© René Pfeiffer / RTL
The youth fraction of the coalition party issued a press release to address the new minister and ask that "ambitions be increased on several levels".
The Young Greens first elaborate that people's awareness of agriculture, nutrition, and animal well-being is constantly growing. While the EU average of greenhouse gas emissions has steadily decreased over the course of the past 30 years, Luxembourg has experienced the opposite trend. The country's biodiversity is also being endangered with "failed agricultural policies".
Looking at the government's ambitious action plan, the Young Greens conclude that Luxembourg is nowhere near the desired goals, which is why efforts have to be increased. The youth party therefore proposes four concrete measures.
1. Organic food in school cafeterias
The Young Greens lament the lack of ambition from the government in terms of their school nutrition policies. Although the "Food4Future" project, which was recently launched to expand the vegetarian and vegan offers in school cafeterias, is welcomed by the youth party, they believe the government could have set more ambitious goals.
So far, it only envisions to have a minimum of 50% of locally-sourced produce and 20% of organic produce by 2025. The Young Greens further believe that the current Chamber talks on the Restopolis contracts could be used as an opportunity to legally bind nutrition policies beyond the ongoing legislative period.
2. Engaging young people in nutrition policies
Future generations are the ones mostly affected by current nutrition policies, the press release further emphasises. Pupils should therefore be allocated a spot on the council that monitors and discusses the implementation from Restopolis.

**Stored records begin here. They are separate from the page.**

(** C?. Tearing down.  In every run of a connection's goroutines the broker
    cleans up after it at most once, whichever of the reader, the lifecycle
    monitor, a heartbeat loop, a panic or the broker's shutdown comes first; a
    connection that was admitted has left the broker exactly when that was done,
    with its socket closed; and once its context is cancelled it is done within
    the scheduler's latency, whatever happens meanwhile. *)
Theorem torn_down_once now heartbeat evs c :
  run evs (tuned now heartbeat) = Some c →
  (cl_cleanups c <= 1)%nat ∧
  (HandshakeEnds true true ∈ evs →
     (cl_registered c = false ↔ cl_cleanups c = 1%nat) ∧ (cl_registered c = false → cl_closed c = true)) ∧
  (is_Some (cl_done c) → cl_stage c ≠ Shaking →
   ∀ evs' c', run evs' c = Some c' → cl_now c + lag < cl_now c' → cl_registered c' = false).
Proof.
  intros Hr.
  assert (Hall : ∀ evs c, run evs (tuned now heartbeat) = Some c → orderly c).
  { intros evs1 c1. apply run_keeps; [by apply perform_orderly|apply tuned_orderly]. }
  pose proof (Hall _ _ Hr) as Hc. split_and!.
  - by apply orderly_once.
  - intros Hin. apply list_elem_of_split in Hin as (evs1 & evs2 & ->).
    rewrite run_app in Hr. apply bind_Some in Hr as (c1 & Hr1 & Hr). pose proof (Hall _ _ Hr1) as Hc1.
    cbn [run] in Hr. apply bind_Some in Hr as (c2 & He & Hr).
    assert (orderly c ∧ taken_on c) as [_ Ht].
    { revert Hr. apply run_keeps with (P := λ c, orderly c ∧ taken_on c).
      - intros ev c3 c4 [H3 Ht3] H4. split; [by eapply perform_orderly|by eapply perform_taken_on].
      - split; [by eapply perform_orderly|]. cbn in He. case_decide; simplify_eq. by left. }
    destruct Hc as [_ Hreg _ Hcl _]. destruct Ht as [Ht|Ht].
    + destruct (Hreg Ht) as (_ & _ & Hz). split; [|congruence]. split; congruence.
    + split; [|auto]. split; [done|]. intros _. destruct (cl_registered c); [|done]. destruct (Hreg eq_refl) as (_ & _ & Hz). congruence.
  - intros Hd Hst evs' c' Hr' Hlt. destruct (cl_registered c') eqn:E; [|done].
    pose proof (cleaned_up_in_time evs' c c' Hc Hd Hst Hr' E). lia.
Qed.

(** ** What the client hears *)

Definition last_sent (start : Z) (c : AmqpClient) : Z := default start (head (cl_sent c)).
Definition stops_sender (ev : event) : bool :=
  match ev with SenderTick ok => negb ok | LoopPanics monitor => negb monitor | _ => false end.

Lemma send_interval_positive heartbeat : 0 < heartbeatSendInterval heartbeat.
Proof. unfold heartbeatSendInterval, Second. cbn zeta. case_decide; lia. Qed.
Lemma send_interval_bound heartbeat : 0 < heartbeat → heartbeatSendInterval heartbeat <= heartbeat * Second.
Proof.
  intros Hh. unfold heartbeatSendInterval, Second. cbn zeta.
  case_decide; [lia|]. apply Z.div_le_upper_bound; lia.
Qed.

Record paced (start : Z) (c : AmqpClient) : Prop := {
  paced_sent : last_sent start c <= cl_now c;
  paced_sender : ∀ tk, cl_sender c = Some tk →
    ticking (heartbeatSendInterval (cl_Heartbeat c)) (last_sent start c) (cl_now c) tk;
  paced_open : cl_done c = None → is_Some (cl_sender c);
}.

Lemma perform_paced start ev c c' :
  paced start c → stops_sender ev = false → perform ev c = Some c' → paced start c'.
Proof.
  intros [Hl Hs Ho] Hev H. pose proof (perform_Heartbeat ev c c' H) as Hhb.
  unfold last_sent in *.
  events ev c H; cbn in *; (split; unfold last_sent; cbn; try done; try lia; eauto).
  - intros tk [= <-]. eapply receive_ticking; [by apply Hs|done|lia].
  - intros tk (tk' & -> & ->)%fmap_Some. apply fire_ticking; [by apply send_interval_positive|done| |by apply Hs].
    match goal with H : may_pass _ _ = true |- _ => by apply andb_prop in H as [[H _]%andb_prop _] end.
  - intros Hn. destruct (Ho Hn) as [tk ->]. by eexists.
Qed.

(** A client that is sent heartbeats hears something often enough not to give the
    connection up by the same rule: twice the heartbeat of silence. *)
Lemma client_hears_in_time now heartbeat evs c :
  0 < heartbeat → lag <= heartbeat * Second → run evs (tuned now heartbeat) = Some c →
  existsb stops_sender evs = false → cl_done c = None →
  cl_now c - last_sent now c <= 2 * heartbeat * Second.
Proof.
  intros Hh Hlag Hr Hev Hd.
  cut (paced now c ∧ cl_Heartbeat c = heartbeat).
  { intros [[_ Hs Ho] Hhb]. destruct (Ho Hd) as [tk Htk]. destruct (Hs tk Htk) as [_ _ _ Hdue Hrun].
    pose proof (send_interval_bound heartbeat Hh). rewrite Hhb in Hdue. lia. }
  assert (Hstart : paced now (tuned now heartbeat) ∧ cl_Heartbeat (tuned now heartbeat) = heartbeat).
  { unfold tuned, StartHeartbeat. cbn. rewrite decide_False by lia. split; [|done].
    split; unfold last_sent; cbn; [lia| |by eexists].
    intros tk [= <-]. apply new_ticking; [by apply send_interval_positive|lia]. }
  revert Hev Hr Hstart. generalize (tuned now heartbeat). clear Hd.
  induction evs as [|ev evs IH]; intros c0 Hev Hr [Hp Hhb]; cbn in Hr, Hev; [by simplify_eq|].
  apply orb_false_elim in Hev as [Hev1 Hev]. apply bind_Some in Hr as (c1 & He & Hr).
  apply (IH c1 Hev Hr). split; [by eapply perform_paced|by rewrite (perform_Heartbeat _ _ _ He)].
Qed.
End runs.

(** A heartbeat of 0 starts no loop. *)
Lemma heartbeat_off now : cl_sender (tuned now 0) = None ∧ cl_monitor (tuned now 0) = None.
Proof. done. Qed.

(** ** Examples

    A heartbeat of one second and a latency of 5 ms: the client sends one frame
    after the handshake and falls silent; the monitor cuts it off at its fourth
    tick, the lifecycle monitor cleans up. *)
Definition ms : Z := 1000000.
Definition a_second : list event := [Elapses Second; SenderTick true; MonitorTick].
Definition falls_silent : list event :=
  [HandshakeEnds true true; Elapses (500 * ms); FrameRead; Elapses (500 * ms); SenderTick true; MonitorTick]
  ++ a_second ++ a_second.
Definition cut_off : list event := [LifecycleRuns; ReaderEnds false; SenderStops; Elapses (10 * ms)].

Lemma heartbeat_timeout_witness :
  ∃ c c', run (5 * ms) falls_silent (tuned 0 1) = Some c ∧ cl_done c = Some (3 * Second) ∧
  run (5 * ms) (take 9 falls_silent) (tuned 0 1) = Some c' ∧
  cl_now c' <= cl_lastHeartbeat c' + 2 * 1 * Second + Second + 5 * ms.
Proof.
  pose proof (heartbeat_timeout (5 * ms) ltac:(by unfold ms) 0 1 (take 9 falls_silent)) as Ht.
  assert ((λ c, cl_done c) <$> run (5 * ms) (take 9 falls_silent) (tuned 0 1) = Some None) as H1 by by vm_compute.
  assert ((λ c, cl_done c) <$> run (5 * ms) falls_silent (tuned 0 1) = Some (Some (3 * Second))) as H2 by by vm_compute.
  apply fmap_Some in H1 as (c' & E' & Hd). apply fmap_Some in H2 as (c & E & Hd').
  specialize (Ht c' ltac:(lia) E'). rewrite <- Hd in Ht. by exists c, c'.
Defined.

Lemma torn_down_once_witness :
  ∃ c, run (5 * ms) (falls_silent ++ cut_off) (tuned 0 1) = Some c ∧
  cl_registered c = false ∧ cl_cleanups c = 1%nat ∧ cl_closed c = true.
Proof.
  assert ((λ c, cl_registered c) <$> run (5 * ms) (falls_silent ++ cut_off) (tuned 0 1) = Some false)
    as H1 by by vm_compute.
  apply fmap_Some in H1 as (c & E & Hr).
  destruct (torn_down_once (5 * ms) ltac:(by unfold ms) 0 1 (falls_silent ++ cut_off) c E) as (_ & Ht & _).
  destruct (Ht ltac:(by apply list_elem_of_here)) as [Hiff Hcl].
  exists c. split_and!; [done|done|by apply Hiff|by apply Hcl].
Defined.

So far, only ministerial representatives are on the council, which convenes twice per year. Since pupils observe and experience the work of Restopolis on a daily basis, they are in a better position to judge ongoing and future efforts.
3. Transparent labelling
The Young Greens also criticise the Chamber's planned labelling bill, which, again, is not ambitious enough. The press release elaborates on the reasons why the current project may actually turn out to give customers a wrong impression of how healthy food is.

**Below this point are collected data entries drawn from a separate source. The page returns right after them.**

(* ===== verification/Topic.v ===== *)
(** * Topic matching: MatchTopic and matchWords of vhost/exchange.go

    The matcher, the declarative specification of AMQP's topic patterns, and
    their equivalence. *)

From stdpp Require Import base list strings.
From Stdlib Require Import ZArith Lia.
From Stdlib Require Import Strings.Byte.
From S2P Require Import Prelude Bytes.

Local Open Scope string_scope.
Local Open Scope list_scope.

(** [for pIdx < len(pattern) { if pattern[pIdx] != "#" { return false } }] *)
Fixpoint only_hashes (pattern : list string) : bool :=
  match pattern with
  | [] => true
  | p :: pattern' => if decide (p ≠ "#") then false else only_hashes pattern'
  end.

(** [matchWords(routing, pattern, rIdx, pIdx)] on the suffixes [pattern[pIdx:]]
    and [routing[rIdx:]]. *)
Fixpoint matchWords (pattern : list string) : list string → bool :=
  match pattern with
  | [] => λ routing, match routing with [] => true | _ => false end
  | p :: pattern' =>
      fix at_word (routing : list string) : bool :=
        match routing with
        | [] => only_hashes pattern
        | r :: routing' =>
            if decide (p = "#") then matchWords pattern' routing || at_word routing'
            else if decide (p = "*") then matchWords pattern' routing'
            else if decide (r = p) then matchWords pattern' routing'
            else false
        end
  end.

Definition MatchTopic (routingKey patternKey : string) : bool :=
  if decide (patternKey = "#") then true else
  if decide (routingKey = patternKey) then true else
  let routingWords := Split routingKey x2e in
  let patternWords := Split patternKey x2e in
  if decide ("" ∈ routingWords ∨ "" ∈ patternWords) then false else
  if decide (patternWords = ["*"; "#"]) then bool_decide (2 ≤ length routingWords)%nat else
  matchWords patternWords routingWords.

(** ** AMQP's topic patterns *)

(** A star stands for one word, a hash for any number of words. *)
Inductive topic_match : list string → list string → Prop :=
| match_nil : topic_match [] []
| match_star w p r : topic_match p r → topic_match ("*" :: p) (w :: r)
| match_hash ws p r : topic_match p r → topic_match ("#" :: p) (ws ++ r)
| match_word w p r : w ≠ "*" → w ≠ "#" → topic_match p r → topic_match (w :: p) (w :: r).

Example topic_examples :
  MatchTopic "app.eu.error" "app.#" && MatchTopic "app.eu.error" "*.*.error"
    && MatchTopic "a" "a.#" && MatchTopic "a.x.y.b" "a.#.b" && MatchTopic "anything" "#"
    && negb (MatchTopic "a.b" "a.*.b") && negb (MatchTopic "a.c" "a.#.b") = true.
Proof. by vm_compute. Qed.

Lemma topic_match_hash_inv p r :
  topic_match ("#" :: p) r → ∃ ws r', r = ws ++ r' ∧ topic_match p r'.
Proof. intros H. inversion H; subst; try done; eauto. Qed.

Lemma only_hashes_match p : only_hashes p = true ↔ topic_match p [].
Proof.
  induction p as [|w p IH]; simpl.
  - split; [constructor|done].
  - case_decide as Hw.
    + split; [done|]. intros H. by inversion H.
    + assert (w = "#") as -> by (by destruct (decide (w = "#"))). rewrite IH. split.
      * intros H. by apply (match_hash []).
      * intros (ws & r & Hr & H)%topic_match_hash_inv.
        symmetry in Hr. by apply app_eq_nil in Hr as [-> ->].
Qed.

Lemma topic_match_hash_cons p w r : topic_match ("#" :: p) r → topic_match ("#" :: p) (w :: r).
Proof.
  intros (ws & r' & -> & H)%topic_match_hash_inv. by apply (match_hash (w :: ws)).
Qed.

(** A hash takes no word, or the next one and goes on. *)
Lemma topic_match_hash p r :
  topic_match ("#" :: p) r ↔
  topic_match p r ∨ ∃ w r', r = w :: r' ∧ topic_match ("#" :: p) r'.
Proof.
  split.
  - intros (ws & r' & -> & H)%topic_match_hash_inv. destruct ws as [|w ws]; [by left|right].
    exists w, (ws ++ r'). split; [done|]. by apply match_hash.
  - intros [H|(w & r' & -> & H)]; [by apply (match_hash [])|by apply topic_match_hash_cons].
Qed.

Lemma matchWords_spec pattern routing : matchWords pattern routing = true ↔ topic_match pattern routing.
Proof.
  revert routing. induction pattern as [|p pattern IH]; intros routing.
  - destruct routing; simpl; split; try done; [constructor|by inversion 1].
  - induction routing as [|r routing IHr]; [apply only_hashes_match|].
    change (matchWords (p :: pattern) (r :: routing)) with
      (if decide (p = "#") then matchWords pattern (r :: routing) || matchWords (p :: pattern) routing
       else if decide (p = "*") then matchWords pattern routing
       else if decide (r = p) then matchWords pattern routing else false).
    repeat case_decide; subst.
    + rewrite orb_true_iff, IH, IHr, (topic_match_hash _ (r :: routing)). split.
      * intros [H|H]; [by left|right]. by exists r, routing.
      * intros [H|(? & ? & [= <- <-] & H)]; [by left|by right].
    + rewrite IH. split; [apply match_star|]. by inversion 1.
    + rewrite IH. split; [by apply match_word|]. by inversion 1.
    + split; [done|]. by inversion 1.
Qed.

Lemma topic_match_refl ws : topic_match ws ws.
Proof.
  induction ws as [|w ws IH]; [constructor|].
  destruct (decide (w = "*")) as [->|]; [by constructor|].
  destruct (decide (w = "#")) as [->|]; [by apply (match_hash ["#"])|]. by constructor.
Qed.

Lemma topic_match_any ws : topic_match ["#"] ws.
Proof. rewrite <-(app_nil_r ws). by apply match_hash, match_nil. Qed.

Definition words (key : string) : list string := Split key x2e.

(** C35. Topic routing follows AMQP's patterns: for keys and patterns without
    empty words, the pattern matches exactly the keys that replacing each star
    by one word and each hash by any number of words can give.  The pattern
    [*.#], which the code treats apart, is the one exception. *)
Theorem topic_matching (routingKey patternKey : string) :
  "" ∉ words routingKey → "" ∉ words patternKey → words patternKey ≠ ["*"; "#"] →
  MatchTopic routingKey patternKey = true ↔ topic_match (words patternKey) (words routingKey).
Proof.
  unfold words. intros Hr Hp Hs. unfold MatchTopic.
  case_decide as H1; [subst; split; [intros _; apply topic_match_any|done]|].
  case_decide as H2; [subst; split; [intros _; apply topic_match_refl|done]|].
  rewrite decide_False by tauto. rewrite decide_False by done. apply matchWords_spec.
Qed.

Lemma topic_matching_witness :
  MatchTopic "app.eu.error" "app.#.error" = true ∧
  topic_match (words "app.#.error") (words "app.eu.error").
Proof.
  split; [by vm_compute|].
  apply (topic_matching "app.eu.error" "app.#.error"); [by apply (bool_decide_unpack _)..|by vm_compute].
Defined.

(** The special case of [*.#] refuses a key of one word, which the pattern
    matches by the documented semantics. *)
Lemma star_hash_refuses_one_word :
  MatchTopic "app" "*.#" = false ∧ topic_match (words "*.#") (words "app").
Proof. split; [by vm_compute|]. apply match_star. apply (match_hash []). constructor. Qed.

(** A key with an empty word, documented as invalid, matches an equal pattern. *)
Lemma equal_keys_with_empty_words_match : MatchTopic "a..b" "a..b" = true ∧ "" ∈ words "a..b".
Proof. split; [by vm_compute|]. by apply (bool_decide_unpack _). Qed.
(** The records removed, in the order they were visited. *)
Definition popUnackedRecords (deliveryTag : Z) (multiple : bool) (methodID : Z)
    (ch : option ChannelDeliveryState)
    : res ack_err (list DeliveryRecord * option ChannelDeliveryState) :=
  match ch with
  | None =>
      if decide (multiple = true ∧ deliveryTag = 0) then Ok ([], None)
      else Err (UnknownDeliveryTag deliveryTag methodID)
  | Some ch =>
      if multiple then
        if decide (deliveryTag ≠ 0 ∧ UnackedByTag ch !! deliveryTag = None)
        then Err (UnknownDeliveryTag deliveryTag methodID)
        else
          let removed := filter (λ kv, deliveryTag = 0 ∨ kv.1 <= deliveryTag)
            (range (UnackedByTag ch)) in
          Ok (removed.*2, Some (foldl (λ ch kv, deleteUnackedDelivery kv.2 ch) ch removed))
      else
        match UnackedByTag ch !! deliveryTag with
        | None => Err (UnknownDeliveryTag deliveryTag methodID)
        | Some record => Ok ([record], Some (deleteUnackedDelivery record ch))
        end
  end.

(** [fetchUnackedMessages] *)
Definition fetchUnackedMessages (ch : ChannelDeliveryState) : list DeliveryRecord :=
  filter (λ r, dr_QueueDeleted r = false) ((range (UnackedByTag ch)).*2).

The fraction thus concludes that the Ministry for Agriculture, Viticulture and Rural Development revise their labelling criteria anew, not only for the benefit of clients, but also for the benefit of local and sustainable producers.
4. EU common agricultural policy (CAP)
When it comes to common agriculture goals in the European Union, the Young Greens criticise a lack of vision for the "bigger picture". They argue that the protection of biodiversity and the expansion of organic agriculture should be the centre of focus here in Luxembourg. Increased subsidies can be employed to incentivise the sector, the statement concludes.